Kuantum fiziği 20. yüzyılın ilk yarısından beri bu büyüleyici fenomen üzerinde yoğun bir şekilde çalışmaktadır. Atomlar bileşik oluşturma ve böylece moleküller ve çeşitli türde maddeler olma özelliğine sahiptir. Atom ve moleküllerin araştırılması kimyayı misyon haline getirmiştir. Elektronların atom çekirdeğinin çevresinde çevrelenmesi ve karakteristik elektromanyetik salınımların yayılması doğal bir kanundur. Moleküler formdaki diğer Atomlarla olan bağlarda titreşimler diğer maddelerinkilerle korunur veya karşılaştırılır ve üst üste konur. Sonuç yine belirgin eşsiz karakteristik titreşim, (salınım) modeldir. Dolaşım sırasında enerji kuantası elektromanyetik salınımlar şeklindeki minik mikro partiküller, diğer atomlar tarafından alınır ve tekrar serbest bırakılır. Atomların elektronları daha sonra daha yüksek bir enerji seviyesine atlar ve tekrar geri döner ve sırasıyla karakteristik elektromanyetik bir salınım meydana getirir.
Organik iletişim
Elektromanyetik dalgaların biyolojik sistemlerde ki varlığı ve etkisi birçok çalışmada incelenmiştir. Bilgi neredeyse enerjisiz küçük bir uyarıcıdır. Ancak bilgi (informasyon) büyük enerjik etkiler yaratabilir, canlı hücreler elektro manyetik salınımlar yollarıyla birbiri ile iletişim kurarlar (biyofotomlar).
Bitki hücrelerinin içinde ve dışında birbirleri ile iletişim kurmak için özel alım ve iletim özelliklerine sahip özel protein molekülleri vardır. Biyolojik sistemlerdeki bu hücresel enerjik bileşenlerde meydana gelen değişiklikler, hücreler ve dolayısıyla hastalıklara ilişkin yanlış bilgilere yol açabilir. Biz insanlar kendi tecrübemizden yanlış bilgilerin kaçınılmaz olarak yanlış reaksiyonlara yol açtığını ve feci sonuçlara yol açabileceğini biliyoruz. Bu biyolojik sistemlerde farklı değildir.

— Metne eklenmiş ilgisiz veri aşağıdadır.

(** * flake: run a command in parallel lanes until one invocation fails

    A shallow embedding of [flake.go] (package main of cespare/flake) and a
    verification of its behaviour: outcome classification, output capture,
    scratch directories, the child's environment, sequence ids, the worker
    loop, the coordinator loop and the exit status.

    The Go runtime and the standard-library calls the program makes
    (bytes.Buffer, slices.Clone, path/filepath, os.Mkdir, os.MkdirTemp,
    os.RemoveAll, os.Environ, os/exec, sync/atomic, strconv, fmt verbs)
    are not part of the repository; module [Go] holds the model of each
    one the program relies on. *)

From Stdlib Require Import ZArith String Ascii List Lia.
From Stdlib Require Import Strings.Byte.
From stdpp Require Import base option list strings gmap pretty.

Local Open Scope string_scope.
Local Open Scope list_scope.
Local Open Scope Z_scope.

(* ------------------------------------------------------------------ *)
(** ** The Go runtime and library calls used by the program *)
(* ------------------------------------------------------------------ *)

Module Go.

(** int64 with its wrap-around: the value of the two's complement word. *)
Definition int64_max : Z := 2 ^ 63 - 1.
Definition int64_min : Z := - 2 ^ 63.
Definition wrap64 (z : Z) : Z := (z + 2 ^ 63) mod 2 ^ 64 - 2 ^ 63.

(** [atomic.AddInt64(&x, delta)]: one indivisible read-modify-write; the
    result is the new value, which is also what is stored. *)
Definition AddInt64 (x delta : Z) : Z := wrap64 (x + delta).

(** [a * b] and [a / b] on int64 ([/] truncates toward zero). *)
Definition int64_mul (a b : Z) : Z := wrap64 (a * b).
Definition int64_quo (a b : Z) : Z := wrap64 (Z.quot a b).

(** [strconv.FormatInt(i, 10)] and the verb [%d]. *)
Definition FormatInt (i : Z) : string := pretty i.

(** *** Paths (packages path/filepath and os, on unix)

    A path is compared by its text. [Clean] is the lexical normal form of
    path/filepath: separators are not repeated, [.] elements are dropped,
    an inner [..] takes the element before it away, a [..] at the root is
    dropped, and the empty result is [.]. *)
Definition is_sep (a : ascii) : bool := bool_decide (a = "/"%char).

(** The elements of a path: the text between its separators. *)
Fixpoint path_elements (path : string) : list string :=
  match path with
  | EmptyString => [EmptyString]
  | String a rest =>
      if is_sep a then EmptyString :: path_elements rest
      else match path_elements rest with
           | e :: es => String a e :: es
           | [] => [String a EmptyString]
           end
  end.

Definition rooted (path : string) : bool :=
  match path with String a _ => is_sep a | EmptyString => false end.

(** One element read by [Clean]; [st] is what has been written so far, the
    last element first. [..] backtracks over a real element, and where it
    cannot it is kept in a relative path and dropped in a rooted one. *)
Definition clean_step (r : bool) (st : list string) (e : string) : list string :=
  if decide (e = "" ∨ e = ".") then st
  else if decide (e = "..") then
    match st with
    | top :: below => if decide (top = "..") then e :: st else below
    | [] => if r then [] else [e]
    end
  else e :: st.

Definition Clean (path : string) : string :=
  let st := fold_left (clean_step (rooted path)) (path_elements path) [] in
  let out := (if rooted path then "/" else "") +:+ String.concat "/" (reverse st) in
  if decide (out = "") then "." else out.

(** [filepath.Join(dir, elem)]: the elements from the first non-empty one
    on, joined by the separator, in Clean form; the empty path when both are
    empty. *)
Definition filepath_Join (dir elem : string) : string :=
  if decide (dir ≠ "") then Clean (dir +:+ "/" +:+ elem)
  else if decide (elem ≠ "") then Clean elem
  else "".

(** [path[:i+1]] for the index [i] of the last separator of [path]. *)
Fixpoint dir_part (path : string) : string :=
  match path with
  | EmptyString => EmptyString
  | String a rest =>
      let d := dir_part rest in
      if decide (d = "") then (if is_sep a then "/" else "") else String a d
  end.

(** [filepath.Dir(path)]: all but the last element, in Clean form. *)
Definition filepath_Dir (path : string) : string := Clean (dir_part path).
(** X26.  For a format made of literal text without the letters Y, M, D, H,
    m, s and of the patterns [YYYY], [MM], [DD], [HH], [mm], [ss] in any
    order, [formatUtils.date] fills the first hole of each pattern with the
    year, and with the month from 1, the day, the hours, the minutes and the
    seconds padded to two digits; a second hole of the same pattern stays as
    it is written.  When no pattern is written twice, every hole is
    filled.  An invalid date fills the holes with [NaN]. *)
Theorem date_fills_the_first_hole_of_each_pattern (d : option DateFields)
        (l : list Piece) :
  literals_pattern_free l ->
  formatUtils_date d (render l) = render (fill_first_holes d l)
  /\ (List.NoDup (holes l) ->
      formatUtils_date d (render l) = render (fill_every_hole d l)).
Proof.
  intros Hl.
  assert (Hfirst : formatUtils_date d (render l) = render (fill_first_holes d l)).
  { unfold formatUtils_date, fill_first_holes. cbn [fold_left].
    change (getter_text d getFullYear) with (pattern_value d P_YYYY).
    change (padStart2 (getter_text d (fun fields => getMonth fields + 1)))
      with (pattern_value d P_MM).
    change (padStart2 (getter_text d getDate)) with (pattern_value d P_DD).
    change (padStart2 (getter_text d getHours)) with (pattern_value d P_HH).
    change (padStart2 (getter_text d getMinutes)) with (pattern_value d P_mm).
    change (padStart2 (getter_text d getSeconds)) with (pattern_value d P_ss).
    change "YYYY" with (pattern_text P_YYYY).
    change "MM" with (pattern_text P_MM). change "DD" with (pattern_text P_DD).
    change "HH" with (pattern_text P_HH). change "mm" with (pattern_text P_mm).
    change "ss" with (pattern_text P_ss).
    rewrite !fill_render;
      repeat (apply fill_keeps_free; [apply pattern_value_free|]);
      try exact Hl.
    reflexivity. }
  split; [exact Hfirst|]. intros Hnd. rewrite Hfirst. f_equal.
  unfold fill_first_holes. cbn [fold_left].
  rewrite (fill_once P_YYYY) by exact Hnd.
  pose proof (proj2 (holes_fill_piece P_YYYY (pattern_value d P_YYYY) l) Hnd) as H1.
  rewrite (fill_once P_MM) by exact H1.
  pose proof (proj2 (holes_fill_piece P_MM (pattern_value d P_MM) _) H1) as H2.
  rewrite (fill_once P_DD) by exact H2.
  pose proof (proj2 (holes_fill_piece P_DD (pattern_value d P_DD) _) H2) as H3.
  rewrite (fill_once P_HH) by exact H3.
  pose proof (proj2 (holes_fill_piece P_HH (pattern_value d P_HH) _) H3) as H4.
  rewrite (fill_once P_mm) by exact H4.
  pose proof (proj2 (holes_fill_piece P_mm (pattern_value d P_mm) _) H4) as H5.
  rewrite (fill_once P_ss) by exact H5.
  rewrite !map_map. unfold fill_every_hole. apply map_ext.
  intros [s|[]]; reflexivity.
Qed.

Bilginin Placeboda bir etkiye sahip olduğu biliniyor. Placebo bilgi ile ilgili bir etkiden başka bir şey değildir. Tıp tarafından etkili bir ilaç bulunmadığında homeopati devreye girer, homeopati bir teoridir. Herhangi bir biyo-iletisim şekli gibi çalışır, ancak alıcı antenler sağlamsa ve bilgi iletme garanti edilirse, biyolojik titreşimler üzerine temel araştırmalar yukarıda belirttiğimiz gibi elektromanyetik dalgaların ekstra ve hücre içi proteinler üzerindeki etkisini araştıran titreşimsel olaylar yıllardır devam etmektedir. Bildiğimiz gibi maddeler benzersiz frekans düzenleri ile tanımlanabilir ihtiyacımız olan tek şey incelenecek titreşimlerin kaydetmek için bir anten ve bu titreşimleri değerlendiren ve dönüştüren bir cihaz (bir transistör), bu sayede enerjisel alandaki her zehirli toksinleri içeren maddeleri değiştirmek zorunda kalmadan tanımlayabiliriz. Atom yapısı nedeni ile elektromanyetik maddeler vücudumuz dahil her maddede doğal olarak bulunurlar, bu titreşimler şuanda teknik olarak ölçülmese de yine de vücut tarafından algılanabiliyorlar. Alman filozofu ve düşünürü Johann Wolfgang Von Goethe bu konuyu 200 yıl önce tarif etmiştir. “insan ses duyularını kullandığı sürece kendisinin en büyük ve en doğru cihazıdır.”
Sağlıklı bir vücudun sağlık bilgisi, hasta organizmanın bilgisinden farklı görünür. Ayrıca, hasta eden sebepler (proteinler) veya maddelerin titreşim şeklinde farklı görmektedir. Elektromanyetik titreşimlerin taşıyıcısı olan kuantum yapılarını, varlıklarını, vurdukları ve uygun etkiyi uyguladıkları yerlere bildiren enerji ve bilgi aktarır, bu titreşimler o kadar incedir ki bariyer ve hatta duvarları etkileyerek ve dolayısı ile vücut içerisinden bilgi verecek kadar etkilidir.
Metinde anlaşıldığı gibi, bu konuyu gündeme taşımamın çok özel bir sebebi vardır, bunu da 2. bir diğer yazımda açıklayacağım.